Early- and late-migrating cranial neural crest cell populations have equivalent developmental potential in vivo.

C V Baker1, M Bronner-Fraser, N M Le Douarin, M A Teillet.   

Abstract

We present the first in vivo study of the long-term fate and potential of early-migrating and late-migrating mesencephalic neural crest cell populations, by performing isochronic and heterochronic quail-to-chick grafts. Both early- and late-migrating populations form melanocytes, neurons, glia, cartilage and bone in isochronic, isotopic chimeras, showing that neither population is lineage-restricted. The early-migrating population distributes both dorsally and ventrally during normal development, while the late-migrating population is confined dorsally and forms much less cartilage and bone.
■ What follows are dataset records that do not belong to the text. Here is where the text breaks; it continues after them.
(** * Applying the patches to the file *)

Definition patch_covers (p : FilePatch) (i : nat) : Prop :=
  p_offset p <= Z.of_nat i < p_offset p + Z.of_nat (length (p_rewritten p)).
Lemma apply_patches_spec patches bytes :
  Forall (fun p => 0 <= p_offset p /\
    p_offset p + Z.of_nat (length (p_rewritten p)) <= Z.of_nat (length bytes)) patches ->
  exists bytes', apply_patches bytes patches = Done bytes' /\ length bytes' = length bytes /\
    forall i, (forall p, p ∈ patches -> ~ patch_covers p i) -> bytes' !! i = bytes !! i.
Proof.
  revert bytes. induction patches as [|p patches IH]; intros bytes Hp; [by exists bytes|].
  apply Forall_cons in Hp as [[H1 H2] Hp].
  destruct (copy_into_spec bytes (Z.to_nat (p_offset p)) (p_rewritten p)) as (b1 & E1 & L1 & _ & O1); [lia|].
  destruct (IH b1) as (b2 & E2 & L2 & O2); [by rewrite L1|].
  exists b2. cbn [apply_patches]. rewrite E1. cbn [mbind outcome_bind]. split_and!; [done|congruence|].
  intros i Hi. rewrite O2 by (intros; apply Hi; set_solver). apply O1. intros [? ?].
  apply (Hi p); [set_solver|]. unfold patch_covers. lia.
Qed.

(** * Packed relative relocations *)

(** A bitmap names the word at each of its set bits. *)
Lemma relr_bits_exact fuel bits a : 0 <= bits < 2 ^ Z.of_nat fuel -> 0 <= a ->
  a + 8 * Z.of_nat fuel <= u64_max ->
  relr_bits fuel bits a =
    (fun i => (a + 8 * Z.of_nat i, a + 8 * Z.of_nat i + 8)) <$>
      filter (fun i => Z.testbit bits (Z.of_nat i) = true) (seq 0 fuel).
Proof.
  revert bits a. induction fuel as [|fuel IH]; intros bits a Hb Ha Hs; [done|].
  cbn [relr_bits seq]. rewrite Nat2Z.inj_succ, Z.pow_succ_r in Hb by lia.
  assert (sat_add_u64 a 8 = a + 8) as Esat by (unfold sat_add_u64; lia).
  assert (filter (fun i => Z.testbit bits (Z.of_nat i) = true) (seq 1 fuel) =
    S <$> filter (fun i => Z.testbit (Z.shiftr bits 1) (Z.of_nat i) = true) (seq 0 fuel)) as Eshift.
  { rewrite <- fmap_S_seq. clear. induction (seq 0 fuel) as [|i l IH]; [done|].
    rewrite fmap_cons, !filter_cons, IH, Z.shiftr_spec by lia.
    replace (Z.of_nat (S i)) with (Z.of_nat i + 1) by lia. by destruct (Z.testbit bits _). }
  rewrite filter_cons, Eshift, Esat. destruct (Z.eqb_spec bits 0) as [->|Hne].
  { rewrite Z.shiftr_0_l. simpl. clear. induction (seq 0 fuel) as [|i l IH]; [done|].
    rewrite filter_cons. by rewrite decide_False by (by rewrite Z.testbit_0_l). }
  rewrite IH; [| |lia|lia].
  2: { rewrite Z.shiftr_div_pow2 by lia. split; [apply Z.div_pos; lia|apply Z.div_lt_upper_bound; lia]. }
  assert ((Z.land bits 1 =? 1) = Z.testbit bits 0) as ->.
  { change 1 with (Z.ones 1) at 1. rewrite Z.land_ones by lia. change (2 ^ 1) with 2. rewrite <- Z.bit0_mod. by destruct (Z.testbit bits 0). }
  change (Z.of_nat 0) with 0. destruct (Z.testbit bits 0); simpl; [f_equal; [f_equal; lia|]|].
  all: rewrite <- list_fmap_compose; apply list_fmap_ext; intros ? i _; simpl; f_equal; lia.
Qed.

(** C12: every patch of an image's plan is safe.  Planning does not panic.  Each
    patch replaces, byte for byte at the same length, a swap or read-modify-write
    loop of a section whose code the evidence proves and whose mapping is not
    writable, with the replacement the section's plan gives; the loop lies in one
    code span, no literal, no unbounded read and no relocation touches it, no
    branch of any section and no known entry enters it after its first
    instruction, and the image holds no possible branch of unknown target.
    Applying the patches leaves every other byte of the file. *)
Theorem image_patches_safe (im : image) (Him : image_ok im) :
  exists fp, plan_image im = Done fp /\
    (forall p, p ∈ plan_patches fp -> length (p_original p) = length (p_rewritten p) /\
       good_patch im p) /\
    forall bytes,
      (forall s words, s ∈ i_sections im -> e_words s = Some words ->
         e_offset s + 4 * Z.of_nat (length words) <= Z.of_nat (length bytes)) ->
      exists bytes', apply_patches bytes (plan_patches fp) = Done bytes' /\
        length bytes' = length bytes /\
        forall i, (forall p, p ∈ plan_patches fp -> ~ patch_covers p i) -> bytes' !! i = bytes !! i.
Proof.
  destruct (plan_image_spec im Him) as (fp & E & Hgood & _ & _). exists fp. split; [done|]. split.
  - intros p Hp. split; [|by apply Hgood].
    destruct (Hgood p Hp) as (k & s & words & site & Hk & Hw & _ & _ & _ & [_ Hsh _] & _ & ->).
    destruct (shape_length _ _ _ _ Hsh). cbn [p_original p_rewritten patch_of]. rewrite !length_words_to_bytes.
    f_equal. rewrite length_take, length_drop. lia.
  - intros bytes Hb. apply apply_patches_spec. apply Forall_forall. intros p Hp.
    destruct (Hgood p Hp) as (k & s & words & site & Hk & Hw & _ & _ & _ & [_ Hsh _] & _ & ->).
    destruct (shape_length _ _ _ _ Hsh) as [_ Hl]. cbn [sec_words elf_section] in Hl.
    assert (s ∈ i_sections im) as Hs by (by eapply list_elem_of_lookup_2).
    destruct (image_words im Him s words Hs Hw) as (_ & _ & Ho & _). specialize (Hb s words Hs Hw).
    cbn [p_offset p_rewritten patch_of]. rewrite length_words_to_bytes. lia.
Qed.

(** An image of one marked section: the counter loop, a branch and a return. *)
Definition one_section : image :=
  MkImage
    [MkElfSection 0x40 0x1000 24 false
       (Some [0xc85ffc64; 0x91000484; 0xc805fc64; 0x35ffffa5; 0x17fffffc; 0xd65f03c0])
       (Some MappingSymbols) None [(0x1000, 0x1018)] []]
    {[0x1000]} [(0x2000, 0x2008)] [] [(0x3000, 0x3008)] false.
Lemma one_section_ok : image_ok one_section.
Proof.
  split.
  - intros s words [->|?%elem_of_nil]%elem_of_cons; [|done]. cbn [e_words]. intros [= <-].
    split_and!; [|split; simpl; lia|simpl; lia|simpl; lia].
    unfold is_u32, u32_max. repeat constructor; lia.
  - split; [repeat constructor|]. intros r [->|?%elem_of_nil]%elem_of_cons; [simpl; lia|done].
  - constructor.
Qed.
Lemma image_patches_safe_witness :
  exists fp, plan_image one_section = Done fp /\ length (plan_patches fp) = 1%nat /\
    forall p, p ∈ plan_patches fp -> good_patch one_section p.
Proof.
  destruct (image_patches_safe one_section one_section_ok) as (fp & E & H & _).
  exists fp. split; [exact E|]. split; [vm_compute in E; injection E as <-; reflexivity|].
  intros p Hp. apply H. exact Hp.
Defined.

(** C22: a complete report means what it says.  When a plan's report is complete,
    every executable section was read, none of them is mapped writable, and every
    store-exclusive and store pair in a section's code lies in the bytes of a
    patch; the number of patches is the number of rewritten sequences
    reported. *)
Theorem complete_covers_every_store (im : image) (Him : image_ok im) :
  exists fp, plan_image im = Done fp /\
    patched_total (plan_report fp) = length (plan_patches fp) /\
    (complete (plan_report fp) = true -> forall s, s ∈ i_sections im ->
       exists words, e_words s = Some words /\ e_writable s = false /\
         forall i w, words !! i = Some w -> is_store_side w = true ->
           is_Some (e_unproven s) \/ in_spans (e_code s) (addr_of (e_vaddr s) i) = true ->
           exists p, p ∈ plan_patches fp /\
             p_offset p <= e_offset s + 4 * Z.of_nat i < p_offset p + Z.of_nat (length (p_rewritten p))).
Proof.
  destruct (plan_image_spec im Him) as (fp & E & _ & Ht & Hc). exists fp. split_and!; [done|done|].
  intros Hcomp s Hs. specialize (Hc Hcomp). rewrite Forall_forall in Hc. exact (Hc s Hs).
Qed.
Lemma complete_covers_every_store_witness :
  exists fp, plan_image one_section = Done fp /\ complete (plan_report fp) = true /\
    forall s, s ∈ i_sections one_section -> e_writable s = false.
Proof.
  destruct (complete_covers_every_store one_section one_section_ok) as (fp & E & _ & H).
  assert (complete (plan_report fp) = true) as Hc by (vm_compute in E; injection E as <-; reflexivity).
  exists fp. split; [exact E|]. split; [exact Hc|].
  intros s Hs. destruct (H Hc s Hs) as (words & _ & Hw & _). exact Hw.
Defined.

End LseElfProps.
When the late-migrating population is substituted heterochronically for the early-migrating population, it contributes extensively to ventral derivatives such as jaw cartilage and bone. Conversely, when the early-migrating population is substituted heterochronically for the late-migrating population, it no longer contributes to the jaw skeleton and only forms dorsal derivatives. When the late-migrating population is grafted into a late-stage host whose neural crest had previously been ablated, it migrates ventrally into the jaws. Thus, the dorsal fate restriction of the late-migrating mesencephalic neural crest cell population in normal development is due to the presence of earlier-migrating neural crest cells, rather than to any change in the environment or to any intrinsic difference in migratory ability or potential between early- and late-migrating cell populations. These results highlight the plasticity of the neural crest and show that its fate is determined primarily by the environment.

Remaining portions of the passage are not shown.